Родители разошлись в 1974-м, едва Павлу исполнилось восемнадцать лет и он поступил в университет. Отец с новой женщиной снимал какие-то московские углы, мать вскоре вышла замуж и переехала.
Уже на третьем курсе Павел женился, как и многие интеллигентные юнцы, оставленные родителями и искавшие опору в браке. Второй раз он женился после аспирантуры, завел двух детей, но дурной родительский пример показал, что ничего уж такого страшного в разводе нет. И он развелся во второй раз. И загулял, живя один в дуриком доставшейся ему комнате коммунальной квартиры в
Медведкове. Соседями с начала восьмидесятых были бабушка с внучком. Внука звали Женей, длинненький и тоненький, как церковная свечка, опекаемый не только бабушками, но и многочисленными тетушками, он собирался после школы идти в науку. По примеру Павла, относясь к нему с почтением, только на
“вы” и никак иначе, он выбрал филологический. Женя был погружен в переживание культуры. И считал, что Галахова сама фамилия обязывает быть нерядовым ученым. А потому и осуждал, но тихо, религиозно, он еще и верующий был, беспорядочные связи Павла и сопровождавшие их пьянки. “Зачем вам это? – робко спрашивал он. Все эти пьяницы и блудницы? Ведь вы же понимаете, что злу выгодно, если ум и добро бездействуют, погрязают в животных страстях. Помните, вы обратили мое внимание на одно место из
Евангелия от Иоанна? Я его наизусть запомнил: “Тогда Иисус сказал им: еще на малое время свет есть с вами; ходите, пока есть свет, чтобы не объяла вас тьма: а ходящий во тьме не знает, куда идет”.Слова простые, но ведь по-прежнему много зла и тьмы кругом, Павел Вениаминович! Вы же можете. Вам же дано свет нести, то есть просвещать”. Павлу, однако, в ажиотаже перестройки, когда сама кровь бурлила, казалось, что мальчик
Женя живет вне времени и пространства, не знает, что есть жизнь помимо книг – в борьбе группировок, идей, в любви пылких и желанных женщин. А потом в конце весны умерла Женина бабушка, как раз когда шли его выпускные экзамены. И через неделю после ее похорон Женю насмерть сбил так и не опознанный джип с каким-то сильным мира сего за рулем. Говорили, что сыном бывшего члена политбюро. Из Склифосовского тетушки отвезли племянника прямо на кладбище, не завозя домой. Все лето Павел жил без соседей. А осенью 1993-го к нему подселили Раису Власьевну с дочкой Зиночкой, тогда девятиклассницей.

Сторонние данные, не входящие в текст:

(* ===== verification/ReplayToolProps.v ===== *)
(** Correctness of the replay tool: the trace analysis terminates and finds exactly the
    value-moving internal frames, the authorization index is exact, and a block that is built
    serves the hashes of its ancestors. *)

From S2P Require Import Prelude Model Reward World Collections Text MemoryDb Mainnet Rpc RpcProps ReplayTool.
From stdpp Require Import sorting pretty.

Open Scope string_scope.
Open Scope list_scope.
Open Scope nat_scope.

Section traces.
Context {J : Json} {H : Http} `{!Alloy}.

(** ** Frames *)

(** The calls a frame makes, and the frames below it. *)
Definition calls (f : Value) : list Value :=
  match as_object f with
  | Some e => match map_get e "calls" with Some v => default [] (as_array v) | None => [] end
  | None => []
  end.
Definition child (f x : Value) : Prop := x ∈ calls f.

(** The frame moves value out of, or creates or destroys a contract as, the account [a]. *)
Definition moves (x : Value) (a : Address) : Prop :=
  ∃ e from, as_object x = Some e ∧ frame_str e "from" = Some from ∧ parse_address from = Ok a ∧
    (default "" (frame_str e "type") ∈ ["CREATE"; "CREATE2"; "SELFDESTRUCT"] ∨
     default "" (frame_str e "type") = "CALL" ∧
     (∃ v, u256_from_str (default "0x0" (frame_str e "value")) = Ok v ∧ v ≠ 0%Z) ∧
     ∀ to, frame_str e "to" = Some to → to_ascii_lowercase from ≠ to_ascii_lowercase to).

Lemma frame_candidate_Ok i e b from a x :
  as_object x = Some e → frame_str e "from" = Some from → parse_address from = Ok a →
  frame_candidate i e = Ok b → b = true ↔ moves x a.
Proof.
  intros Hx Hfrom Ha Hc. transitivity
    (default "" (frame_str e "type") ∈ ["CREATE"; "CREATE2"; "SELFDESTRUCT"] ∨
     default "" (frame_str e "type") = "CALL" ∧
     (∃ v, u256_from_str (default "0x0" (frame_str e "value")) = Ok v ∧ v ≠ 0%Z) ∧
     ∀ to, frame_str e "to" = Some to → to_ascii_lowercase from ≠ to_ascii_lowercase to).
  - unfold frame_candidate in Hc. rewrite Hfrom in Hc. case_bool_decide as Hty; [simplify_eq; by split; [left|]|].
    case_bool_decide as Hcall; [|simplify_eq; split; [done|]; by intros [?|[? _]]].
    destruct (u256_from_str _) as [v|]; [|done]. simpl in Hc. simplify_eq.
    rewrite andb_true_iff, negb_true_iff, bool_decide_eq_false. split.
    + intros [Hv Hd]. right. split; [done|]. split; [by exists v|]. intros to Hto. rewrite Hto in Hd.
      unfold eq_ignore_ascii_case in Hd. by apply negb_true_iff, bool_decide_eq_false in Hd.
    + intros [?|(_ & (v' & [= <-] & Hv) & Hd)]; [done|]. split; [done|]. destruct (frame_str e "to") as [to|]; [|done].
      apply negb_true_iff, bool_decide_eq_false. by apply Hd.
  - split; [intros Hm; by exists e, from|]. intros (e' & from' & He & Hf & _ & Hm). by simplify_eq.
Qed.
Lemma compare_reverts_Done l r : compare_reverts l r = Done tt ↔ reverts_agree l r.
Proof.
  unfold compare_reverts, reverts_agree. rewrite assert_bind, for_each_Done, Forall_forall.
  apply and_iff_compat_l. split.
  - intros HF a v Hav. specialize (HF _ Hav). simpl in HF. case_match; [|done].
    apply assert_that_Done, bool_decide_eq_true in HF. by eexists.
  - intros HF [a v] Hav. destruct (HF _ _ Hav) as (v' & -> & Hv). by rewrite bool_decide_eq_true_2.
Qed.

(** What an accepted comparison of two bundles says. *)
Definition bundles_agree (l r : BundleState) : Prop :=
  dom (bs_contracts l) = dom (bs_contracts r) ∧
  (∀ a, option_Forall2 same_account (bs_state l !! a) (bs_state r !! a)) ∧
  Forall2 reverts_agree (bs_reverts l) (bs_reverts r) ∧
  bs_state_size l = bs_state_size r ∧ bs_reverts_size l = bs_reverts_size r.

Lemma contracts_agree (m n : gmap B256 Bytecode) : dom m ⊆ dom n ∧ size m = size n ↔ dom m = dom n.
Proof.
  rewrite <-!size_dom. split; [|by intros ->]. intros [Hsub Hsz]. apply set_eq, set_subseteq_antisymm; [done|].
  intros x Hx. destruct (decide (x ∈ dom m)) as [|Hn]; [done|].
  assert (size (dom m) < size (dom n)); [|lia]. apply subset_size. split; [done|]. intros Hcontra. by apply Hn, Hcontra.
Qed.

Lemma compare_bundle_state_Done l r : compare_bundle_state l r = Done tt ↔ bundles_agree l r.
Proof.
  unfold compare_bundle_state, bundles_agree. repeat rewrite ?assert_bind, ?done_bind.
  rewrite !assert_that_Done, !bool_decide_eq_true, <-contracts_agree, <-(btree_iter_Forall2 same_account).
  rewrite <-!(btree_iter_length (bs_state _)), <-(checked_zip _ _ _ _ compare_account_Done), <-(checked_zip _ _ _ _ compare_reverts_Done).
  tauto.
Qed.

Lemma compare_execution_result_Done `{!EqDecision ExecutionResult} (l : list ExecutionResult) (r : list TxExecutionOutcome) :
  compare_execution_result l r = Done tt ↔ r = ExecutedOutcome <$> l.
Proof.
  unfold compare_execution_result. rewrite done_bind, assert_that_Done, bool_decide_eq_true, (comm and).
  rewrite (checked_zip _ (λ x y, y = ExecutedOutcome x)).
  - rewrite list_eq_Forall2, Forall2_fmap_r. split; intros HF; by apply Forall2_flip in HF.
  - intros x [y|e]; [|done]. rewrite assert_that_Done, bool_decide_eq_true. split; [by intros ->|by intros [= ->]].
Qed.

End comparisons.

(** ** The replay check *)

Section check.
Context `{!Revm} `{!RevmDb} `{!RevmBundle} `{!BundleFields} {DB E : Type} `{!DatabaseRef DB E} `{!RevmState DB E}.
Context `{!EqDecision ExecutionResult}.
Context (transact_one : TxId → TxEnv → ParallelState DB → result (EVMError E) ExecutionResult * EvmState * ParallelState DB).
Context (parallel_phase : Address → Scheduler.Sched E → ParallelState DB →
  outcome (CommitLoopResult (E:=E) * Scheduler.Sched E * ParallelState DB)).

Павел чувствовал, что пот стекает по лбу, по шее, а тело стало влажным от жары. Он вытер лицо платком. Скомкал, сунул в портфель: в карман брюк не мог, они словно прилипли к ногам. Он с подростковых лет не знал более сильного удовольствия, чем езда в автобусе или трамвае. На короткое время поездки он полностью выключался из служебной и деловой жизни, не давая себе думать о работе и пуская мысли бродить по сторонам: пусть сама жизнь без помех крутится
Сосед слева шумно вздохнул, сложил газету, протянул ее своей подруге жизни и вытер ладонью шею, потом вытер эту руку другой, зачем-то понюхал их, словно радуясь крепкому запаху своего пота, и долго изучающе смотрел себе на ладони, шевеля пальцами. Павел глянул в окно – новенькая бензоколонка, еще три остановки – и конечная. Метро. “Интересно, что за письмо припас Лёня? Чего он говорил-то? Ах да! “Приходи. С кем хочешь. Новую завел? Приводи.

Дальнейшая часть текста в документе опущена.